• _REQUIREMENT_: Check every line of the entries for the string "network" and return the ones that contain it.
====================
(** X12.  Whatever the network answers, a run of the driver issues the
    routing request first and at most one more request, the real-time
    one for the same mode: never a second routing call, never a retry,
    never the real-time call alone. *)
Theorem main_issues_at_most_two_requests (start_coords end_coords : coords)
    (mode : string) (net : network) :
  requested (fst (main_body start_coords end_coords mode net))
  = [routing_request start_coords end_coords]
  \/ requested (fst (main_body start_coords end_coords mode net))
     = [routing_request start_coords end_coords; realtime_request mode].
Proof.
  pose proof (fetch_route_one_request start_coords end_coords mode net) as Q.
  destruct (fetch_route start_coords end_coords mode net) as [t [e | route]] eqn:F;
    cbn [fst] in Q.
  - rewrite (main_body_fetch_raises _ _ _ _ _ _ F). left; exact Q.
  - rewrite (main_body_after_fetch _ _ _ _ _ _ F).
    destruct (Py.truthy route).
    + destruct (Py.getitem route "distance") as [e | distance]; [left; exact Q |].
      destruct (Py.truediv distance (Float64.of_Z 1000)) as [e | km];
        [left; exact Q |].
      pose proof (main_report_one_request start_coords end_coords mode km net) as Q'.
      destruct (main_report start_coords end_coords mode km net) as [t' r].
      cbn [fst] in Q' |- *. right. rewrite requested_app, Q, Q'. reflexivity.
    + left. cbn [fst]. rewrite requested_app, Q. reflexivity.
Qed.

(** ** Signs: distances and estimates that are never negative *)

Lemma shr_1_nonneg (mrs : shr_record) :
  0 <= shr_m mrs -> 0 <= shr_m (shr_1 mrs).
Proof.
  destruct mrs as [m r s]. destruct m as [| p | p]; cbn [shr_m shr_1].
  - intros _. reflexivity.
  - intros _. destruct p; cbn [shr_m]; lia.
  - lia.
Qed.

Lemma iter_pos_invariant {A : Type} (P : A -> Prop) (f : A -> A) :
  (forall x, P x -> P (f x)) ->
  forall (p : positive) (x : A), P x -> P (iter_pos f p x).
Proof.
  intros step. induction p as [p IH | p IH |]; intros x Px; cbn [iter_pos].
  - apply IH, IH, step, Px.
  - apply IH, IH, Px.
  - apply step, Px.
Qed.

Lemma shr_fexp_nonneg (m e : Z) (l : location) :
  0 <= m -> 0 <= shr_m (fst (shr_fexp Float64.prec Float64.emax m e l)).
Proof.
  intros pos. unfold shr_fexp, shr.
  assert (start : 0 <= shr_m (shr_record_of_loc m l))
    by (destruct l as [| []]; exact pos).
  destruct (fexp Float64.prec Float64.emax (Zdigits2 m + e) - e) as [| p | p];
    cbn [fst]; try exact start.
  exact (iter_pos_invariant (fun mrs => 0 <= shr_m mrs) shr_1 shr_1_nonneg
           p _ start).
Qed.

Lemma round_nearest_even_nonneg (m : Z) (l : location) :
  0 <= m -> 0 <= round_nearest_even m l.
Proof.
  intros pos. destruct l as [| []]; cbn [round_nearest_even]; try lia.
  destruct (Z.even m); lia.
Qed.

(** Rounding a non-negative mantissa keeps the sign it is given and
    never produces a NaN. *)
Lemma binary_round_aux_sign (sx : bool) (mx ex : Z) (lx : location) :
  0 <= mx ->
  match binary_round_aux Float64.prec Float64.emax sx mx ex lx with
  | S754_zero s | S754_infinity s | S754_finite s _ _ => s = sx
  | S754_nan => False
  end.
Proof.
  intros pos. unfold binary_round_aux.
  pose proof (shr_fexp_nonneg mx ex lx pos) as first.
  destruct (shr_fexp Float64.prec Float64.emax mx ex lx) as [mrs' e'].
  cbn [fst] in first.
  pose proof (shr_fexp_nonneg _ e' loc_Exact
                (round_nearest_even_nonneg (shr_m mrs') (loc_of_shr_record mrs')
                   first)) as second.
  destruct (shr_fexp Float64.prec Float64.emax
              (round_nearest_even (shr_m mrs') (loc_of_shr_record mrs')) e'
              loc_Exact) as [mrs'' e''].
  cbn [fst] in second.
  destruct (shr_m mrs'') as [| m | m].
  - reflexivity.
  - destruct (e'' <=? Float64.emax - Float64.prec); reflexivity.
  - lia.
Qed.

Lemma nonnegative_of_sign (z : Float64.float) :
  match z with
  | S754_zero s | S754_infinity s | S754_finite s _ _ => s = false
  | S754_nan => False
  end ->
  nonnegative z.
Proof.
  destruct z as [s | s | | s m e]; intros sign; try contradiction; subst;
    reflexivity.
Qed.

Lemma mul_nonnegative (x : Float64.float) (m : positive) (e : Z) :
  nonnegative x -> nonnegative (Float64.mul x (S754_finite false m e)).
Proof.
  unfold nonnegative. destruct x as [s | s | | s mx ex]; intros pos.
  - destruct s; reflexivity.
  - destruct s; [discriminate pos | reflexivity].
  - discriminate pos.
  - destruct s; [discriminate pos |].
    apply nonnegative_of_sign. unfold Float64.mul, SFmul. cbn [xorb].
    apply binary_round_aux_sign. lia.
Qed.

Lemma div_nonnegative (x : Float64.float) (m : positive) (e : Z) :
  nonnegative x -> nonnegative (Float64.div x (S754_finite false m e)).
Proof.
  unfold nonnegative. destruct x as [s | s | | s mx ex]; intros pos.
  - destruct s; reflexivity.
  - destruct s; [discriminate pos | reflexivity].
  - discriminate pos.
  - destruct s; [discriminate pos |].
    apply nonnegative_of_sign. unfold Float64.div, SFdiv, SFdiv_core_binary.
    cbn [xorb].
    set (shifted := match _ - _ - _ with Z0 => Zpos mx | Zpos _ => _ | Zneg _ => 0 end).
    assert (shifted_pos : 0 <= shifted).
    { subst shifted.
      destruct (_ - _ - _) as [| p | p]; try lia.
      apply Z.shiftl_nonneg. lia. }
    pose proof (Z_div_mod shifted (Zpos m) eq_refl) as spec.
    destruct (Z.div_eucl shifted (Zpos m)) as [q r].
    apply binary_round_aux_sign. nia.
Qed.

Lemma thousand_is_positive :
  exists m e, Float64.of_Z 1000 = S754_finite false m e.
Proof. vm_compute. eexists; eexists; reflexivity. Qed.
====================
• _WRITTEN REPLY_:
(** X12.  Whatever the network answers, a run of the driver issues the
    (mode : string) (net : network) :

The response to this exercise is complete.